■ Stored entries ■
=== Section Start ===

Lemma rename_commit_ok s K ext c cn old np npn l nm actual :
  Graph s K ∅ ∅ ext → heap s !! c = Some cn → parent cn = Some old →
  heap s !! np = Some npn → lineage (heap s) np l → c ∉ l →
  1 <= ext Root → 1 <= ext np → refcount npn + 1 < 2 ^ 32 → slen actual = slen nm →
  wp (rename_commit np c nm actual) (λ r s', committed np c nm actual r ext s s') s.
Proof.
  intros G Hc Hold Hnp Hl Hcl HeR Henp Hhd Hlen. unfold rename_commit.
  wp_step. eapply wp_mono; [by eapply rename_node_locked_ok, Hlen; [|by apply (g_node _ _ _ _ _ G)]|].
  intros r s1 (nl & nb & an & w & -> & Hwf & Hr). cbn beta.
  set (cn1 := set_name nl nb an cn) in *.
  assert (str nb = nm ∨ str nb = str (name cn)) as Hnames by naive_solver.
  set (X := if decide (r = 0) then {[c]} else ∅ : gset ptr).
  assert (Graph (set_world w (set_heap (<[c:=cn1]> (heap s)) s)) K ∅ X ext) as G1.
  { eapply (Graph_same (set_heap (<[c:=cn1]> (heap s)) s)); [by destruct s|].
    eapply Graph_set_name; [done|done|done|apply empty_subseteq|].
    unfold X. case_decide; [left; set_solver|right]. destruct Hr as [(? & _)|[_ ?]]; [lia|done]. }
  set (s1 := set_world w (set_heap (<[c:=cn1]> (heap s)) s)) in *.
  assert (heap s1 = <[c:=cn1]> (heap s)) as Hh1.
  { unfold s1. by rewrite heap_set_world, heap_set_heap. }
  assert (quiet s s1) as Hq1 by (by destruct s).
  assert (heap s1 !! c = Some cn1) as Hc1 by (rewrite Hh1; apply lookup_insert_eq).
  assert (links cn1 = links cn) as Hlk by apply links_set_name.
  assert (parent cn1 = parent cn ∧ str (name cn1) = str nb ∧ actual_name cn1 = an) as (Hpar1 & Hn1 & Han1)
    by (by destruct cn).
  destruct Hr as [(-> & Hnm & Han)|(-> & Hnm)]; simpl.
  2:{ wp_step. split; [done|]. exists K, cn1. split_and!; [exact G1|done|]. right.
      split; [done|]. exists cn. split_and!; [done|congruence|done]. }
  change X with ({[c]} : gset ptr) in G1. clear X.
  assert (∀ x, parent <$> heap s1 !! x = parent <$> heap s !! x) as Hpx.
  { intros x. rewrite Hh1, lookup_insert. case_decide as Hcx; [|done].
    rewrite <- Hcx, Hc. simpl. by rewrite Hpar1. }
  assert (c ≠ np) as Hcnp.
  { intros ->. apply Hcl. destruct (lineage_head _ _ _ Hl) as [? ->]. left. }
  assert (heap s1 !! np = Some npn) as Hnp1 by (by rewrite Hh1, lookup_insert_ne).
  pose proof (g_tree _ _ _ _ _ G1) as T1.
  destruct (t_lin _ _ _ T1 _ _ Hc1) as [lc Hlc].
  destruct (lineage_head _ _ _ Hlc) as [lc' ->].
  rewrite Hold in Hpar1.
  assert (Root ∈ lc') as HRc.
  { pose proof (root_in_lineage _ _ _ _ T1 Hlc) as HR. apply elem_of_cons in HR as [<-|]; [|done].
    destruct (t_root _ _ _ T1) as (? & ? & ?). congruence. }
  destruct (t_par _ _ _ T1 _ _ _ Hc1 Hpar1) as [_ HcK].
  apply list_elem_of_split in HcK as (l1 & l2 & HK).
  wp_step. eapply wp_mono; [by eapply Graph_remove|].
  intros _ s2 (h2 & K2 & -> & G2 & Hc2 & Rel). cbn beta.
  assert (∃ npn2 l', h2 !! np = Some npn2 ∧ body npn2 = body npn ∧ refcount npn2 <= refcount npn ∧
    lineage h2 np l' ∧ c ∉ l') as (npn2 & l' & Hnp2 & Hb2 & Hrc2 & Hl2 & Hcl2).
  { eapply (remove_keeps_target (heap s1)); [done|apply G1|..|exact Hc1|exact Rel| |exact Hnp1| |exact Hcl|done].
    - pose proof (g_tree _ _ _ _ _ G2) as T2. by rewrite heap_set_heap in T2.
    - pose proof (g_refs _ _ _ _ _ G2) as R2. by rewrite heap_set_heap in R2.
    - intros r d. destruct (decide (r = old)) as [->|].
      + rewrite fn_lookup_insert, HK. set_solver.
      + by rewrite fn_lookup_insert_ne.
    - eapply lineage_ext; [|exact Hl]. auto. }
  set (s2 := set_heap h2 s1) in *. set (cn2 := set_next None (set_parent None cn1)) in *.
  assert (heap s2 = h2) as Hh2 by apply heap_set_heap.
  replace ({[c]} ∖ {[c]} : gset ptr) with (∅ : gset ptr) in G2 by set_solver.
  wp_step. eapply wp_mono; [eapply (derive_permissions_locked_ok s2 np c npn2 cn2); by rewrite Hh2|].
  intros _ s3 ->. cbn beta. set (cn3 := derive_node _ _ npn2 cn2).
  wp_step. eapply wp_mono.
  { eapply (derive_permissions_recursive_locked_ok _ K2 {[c]} c cn3); rewrite heap_set_heap.
    - eapply tree_ok_ext; [|apply G2]. intros x. rewrite lookup_insert. case_decide as Hcx; [|done].
      rewrite <- Hcx, Hh2, Hc2. simpl. f_equal. apply core_links, core_derive_node.
    - apply lookup_insert_eq. }
  intros _ s4 (h4 & -> & Rd). cbn beta. rewrite heap_set_heap, packages_set_heap in Rd.
  rewrite set_heap_set_heap.
  assert (parent cn2 = None) as Hcp2 by (unfold cn2; by nf).
  destruct (Graph_rederive s2 K2 {[c]} ∅ ext c cn2 np npn2 h4) as (G4 & Hc4 & Hs4);
    [exact G2|by rewrite Hh2|done|by rewrite Hh2|exact Rd|].
  fold cn3 in Hc4.
  assert (¬ under (heap s2) c np) as Hnu.
  { rewrite Hh2. intros (l3 & Hl3 & Hin). by rewrite (lineage_fun _ _ _ _ Hl3 Hl2) in Hin. }
  assert (h4 !! np = Some npn2) as Hnp4 by (by rewrite Hs4, Hh2).
  wp_step. eapply wp_mono.
  { eapply (Graph_add _ _ _ _ _ c cn3 np npn2 l' G4); rewrite ?heap_set_heap; try done.
    - set_solver.
    - eapply lineage_ext; [|exact Hl2]. intros x Hx. rewrite Hs4, Hh2; [done|].
      rewrite Hh2. intros (l3 & Hl3 & Hin). apply Hcl2.
      destruct (lineage_elem _ _ _ _ Hl2 Hx) as (l5 & l6 & -> & Hl6).
      rewrite (lineage_fun _ _ _ _ Hl3 Hl6) in Hin. set_solver.
    - lia.
    - unfold cn3. rewrite pinfo_derive_node.
      by rewrite (core_name _ _ (core_derive_node _ _ npn2 cn2)), packages_set_heap. }
  intros _ s6 (h6 & -> & Hh6 & G6). cbn beta. wp_step. split.
  { rewrite set_heap_set_heap. unfold s2. rewrite set_heap_set_heap.
    etrans; [exact Hq1|]. apply quiet_set_heap. }
  replace ({[c]} ∖ {[c]} : gset ptr) with (∅ : gset ptr) in G6 by set_solver.
  set (cn4 := set_next (child npn2) (set_parent (Some np) cn3)) in *.
  exists (<[np := c :: K2 np]> K2), cn4. split; [exact G6|]. split.
  { by rewrite heap_set_heap, Hh6, lookup_insert_ne, lookup_insert_eq. }
  left. assert (body cn4 = body cn3) as Hb4 by (unfold cn4; by nf).
  assert (name cn3 = nb ∧ actual_name cn3 = an) as [Hn3 Ha3].
  { pose proof (core_derive_node (package_to_appid s2) (obb_path s2) npn2 cn2) as Hcd.
    unfold cn3. rewrite (core_name _ _ Hcd), (core_actual _ _ Hcd). by destruct cn. }
  split_and!; [done|by rewrite (body_name _ _ Hb4), Hn3|unfold cn4; by nf|].
  by rewrite (body_actual _ _ Hb4), Ha3.
Qed.
End move.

=== Section End ===

■ ABOUT THIS EXERCISE ■
Using the entries shown above, reproduce verbatim the lines from the line bearing "G2 by set_solver." to the line bearing "- unfold cn3. rewrite pinfo_derive_node.", inclusive.

■ EXERCISE RESULT ■
  replace ({[c]} ∖ {[c]} : gset ptr) with (∅ : gset ptr) in G2 by set_solver.
  wp_step. eapply wp_mono; [eapply (derive_permissions_locked_ok s2 np c npn2 cn2); by rewrite Hh2|].
  intros _ s3 ->. cbn beta. set (cn3 := derive_node _ _ npn2 cn2).
  wp_step. eapply wp_mono.
  { eapply (derive_permissions_recursive_locked_ok _ K2 {[c]} c cn3); rewrite heap_set_heap.
    - eapply tree_ok_ext; [|apply G2]. intros x. rewrite lookup_insert. case_decide as Hcx; [|done].
      rewrite <- Hcx, Hh2, Hc2. simpl. f_equal. apply core_links, core_derive_node.
    - apply lookup_insert_eq. }
  intros _ s4 (h4 & -> & Rd). cbn beta. rewrite heap_set_heap, packages_set_heap in Rd.
  rewrite set_heap_set_heap.
  assert (parent cn2 = None) as Hcp2 by (unfold cn2; by nf).
  destruct (Graph_rederive s2 K2 {[c]} ∅ ext c cn2 np npn2 h4) as (G4 & Hc4 & Hs4);
    [exact G2|by rewrite Hh2|done|by rewrite Hh2|exact Rd|].
  fold cn3 in Hc4.
  assert (¬ under (heap s2) c np) as Hnu.
  { rewrite Hh2. intros (l3 & Hl3 & Hin). by rewrite (lineage_fun _ _ _ _ Hl3 Hl2) in Hin. }
  assert (h4 !! np = Some npn2) as Hnp4 by (by rewrite Hs4, Hh2).
  wp_step. eapply wp_mono.
  { eapply (Graph_add _ _ _ _ _ c cn3 np npn2 l' G4); rewrite ?heap_set_heap; try done.
    - set_solver.
    - eapply lineage_ext; [|exact Hl2]. intros x Hx. rewrite Hs4, Hh2; [done|].
      rewrite Hh2. intros (l3 & Hl3 & Hin). apply Hcl2.
      destruct (lineage_elem _ _ _ _ Hl2 Hx) as (l5 & l6 & -> & Hl6).
      rewrite (lineage_fun _ _ _ _ Hl3 Hl6) in Hin. set_solver.
    - lia.
    - unfold cn3. rewrite pinfo_derive_node.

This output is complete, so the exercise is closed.